## [EXERCISE OBJECTIVE]
Up to and including the line with "[LedgerRuns]; when it", restate the records below word for word, beginning with their first line.

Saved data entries
##########
(* ===== verification/LedgerRefine.v ===== *)
(** * The operations of the ledger follow its rules

    Every operation of [LedgerOps], run from a settled ledger in any
    environment with a clock that does not go back, performs a run of
    [LedgerRuns]; when it ends early, the disk is settled or pending between two
    ledgers of such a run. *)

From S2P Require Import Prelude Text Window Ids Workload WorkGraph GraphFacts Ledger LedgerStore.
From S2P Require Import LedgerStore LedgerOps LedgerLogic LedgerCommit LedgerRecovery.
From S2P Require Import LedgerSpec LedgerRuns.

(** ** Identifiers under a transition *)

Lemma swapped_ids pa a a' na : swapped pa a a' na →
  (∀ x, x ∈ pa → wt_attempt_id x ∈ wt_attempt_id <$> na)
  ∧ (∀ x, x ∈ na → wt_attempt_id x ∈ wt_attempt_id <$> pa).
Proof.
  intros (Ha & Hid & Hna). split.
  - intros x Hx. apply list_elem_of_fmap. destruct (decide (wt_attempt_id x = wt_attempt_id a)) as [E|E].
    + exists a'. split; [congruence|]. apply Hna. by left.
    + exists x. split; [done|]. apply Hna. by right.
  - intros x [->|[Hx _]]%Hna; apply list_elem_of_fmap; eauto.
Qed.

(** A transition keeps every attempt and adds at most the claimed one. *)
Lemma transition_ids t i pa j na : transition t i pa j na →
  (∀ x, x ∈ pa → wt_attempt_id x ∈ wt_attempt_id <$> na)
  ∧ ((∀ x, x ∈ na → wt_attempt_id x ∈ wt_attempt_id <$> pa) ∨ ∃ a, na = pa ++ [a]).
Proof.
  intros H.
  assert (∀ l : list WorkAttempt, (∀ x, x ∈ l → wt_attempt_id x ∈ wt_attempt_id <$> l)) as Hrefl.
  { intros l x Hx. apply list_elem_of_fmap. eauto. }
  destruct H; try (split; [|left]; apply Hrefl);
    try (match goal with Hs : swapped _ _ _ _ |- _ => destruct (swapped_ids _ _ _ _ Hs); split; [done|by left] end).
  - split; [|right; by eexists]. intros x Hx. rw fmap_app elem_of_app. left. by apply Hrefl.
  - assert (wt_attempt_id <$> (cancel_attempt reason now <$> pa) = wt_attempt_id <$> pa) as ->.
    { rw -list_fmap_compose. apply list_fmap_ext. intros; apply cancel_attempt_id. }
    split; [by apply Hrefl|left]. intros x (y & -> & Hy)%list_elem_of_fmap. rw cancel_attempt_id. by apply Hrefl.
Qed.
(* ===== verification/LedgerOpsRefine.v ===== *)
(** * Each operation of the ledger is a run

    One lemma per operation of [LedgerOps]: from a settled ledger it performs a
    run of [LedgerRuns], whatever the environment does. *)

From S2P Require Import Prelude Text Window Ids Workload WorkGraph GraphFacts Ledger LedgerStore.
From S2P Require Import LedgerStore LedgerOps LedgerLogic LedgerCommit LedgerRecovery.
From S2P Require Import LedgerSpec LedgerRuns LedgerRefine.

Section ops.
Context {SH : Sha256} {DG : LedgerDigests} {FS : FileSystem} {ENV : LedgerEnv}
  {MS : ManagedSettlement} {LH : LeaseHash} {LP : LedgerPeers} {EL : LedgerEnvLaws}
  {DL : LedgerDigestsLaws} {MC : MonotoneClock}.
Context (t0 : DateTime) (d0 : Disk) (good0 : good d0).

#[local] Abbreviation reached := (LedgerRefine.reached t0 d0).
#[local] Abbreviation broken := (LedgerRefine.broken t0 d0).

(** ** Steps every operation takes *)

Lemma o_item {B} w (f : WorkItem → LM B) s Q :
  reached s → clear_name (st_disk s) w →
  (∀ i s', (st_tick s ≤ st_tick s')%nat → dk_items (st_disk s) !! item_name i = Some i →
     wi_work_id i = w → st_disk s' = st_disk s → reached s' → spec (f i) s' Q broken) →
  spec (require_work_item w ≫= f) s Q broken.
Proof.
  intros Hr Hc Hf. pose proof (reached_good _ _ good0 _ Hr) as Hg.
  eapply o_read; [done|by apply r_item|]. intros i s' Ht [Hi Hw] E Hr'. by apply Hf.
Qed.

Lemma o_atts {B} w (f : list WorkAttempt → LM B) s Q :
  reached s →
  (∀ pa s', (st_tick s ≤ st_tick s')%nat →
     (∀ a, a ∈ pa ↔ a ∈ attempts_of w (dk_attempts (st_disk s))) → NoDup (wt_attempt_id <$> pa) →
     st_disk s' = st_disk s → reached s' → spec (f pa) s' Q broken) →
  spec (list_work_attempts (Some w) ≫= f) s Q broken.
Proof.
  intros Hr Hf. pose proof (reached_good _ _ good0 _ Hr) as Hg.
  eapply o_read; [done|by apply r_attempts|]. intros pa s' Ht [Hp Hn] E Hr'. by apply Hf.
Qed.

Lemma o_bump {B} i (f : WorkItem → LM B) s Q :
  reached s →
  (∀ u s', st_disk s' = st_disk s → (st_tick s ≤ st_tick s')%nat → reached s' →
     spec (f (bump_at i u)) s' Q broken) →
  spec (bump i ≫= f) s Q broken.
Proof.
  intros Hr Hf. apply spec_bind, spec_bind, spec_now. intros s' E Ht _. apply spec_ret. intros _.
  apply Hf; [done|lia|]. eapply reached_same; [done..|lia].
Qed.

(** A method that only reads. *)
Lemma o_ro {A B} (m : LM A) (f : A → LM B) s Q :
  reached s → readonly m →
  (∀ a s', (st_tick s ≤ st_tick s')%nat → st_disk s' = st_disk s → reached s' → spec (f a) s' Q broken) →
  spec (m ≫= f) s Q broken.
Proof.
  intros Hr Hm Hf. eapply (o_read _ _ _ _ _ (λ _, True)); [done| |by intros; apply Hf].
  eapply spec_mono; [apply Hm|by split|done].
Qed.

(** A lemma on a method is used in a sequence. *)
Lemma o_seq {A B} (m : LM A) (f : A → LM B) s (R : A → Store → Prop) Q :
  spec m s R broken →
  (∀ a s', (st_tick s ≤ st_tick s')%nat → R a s' → spec (f a) s' Q broken) →
  spec (m ≫= f) s Q broken.
Proof. intros Hm Hf. by eapply spec_seq. Qed.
##########
## [EXERCISE RESPONSE]
(* ===== verification/LedgerRefine.v ===== *)
(** * The operations of the ledger follow its rules

    Every operation of [LedgerOps], run from a settled ledger in any
    environment with a clock that does not go back, performs a run of
    [LedgerRuns]; when it ends early, the disk is settled or pending between two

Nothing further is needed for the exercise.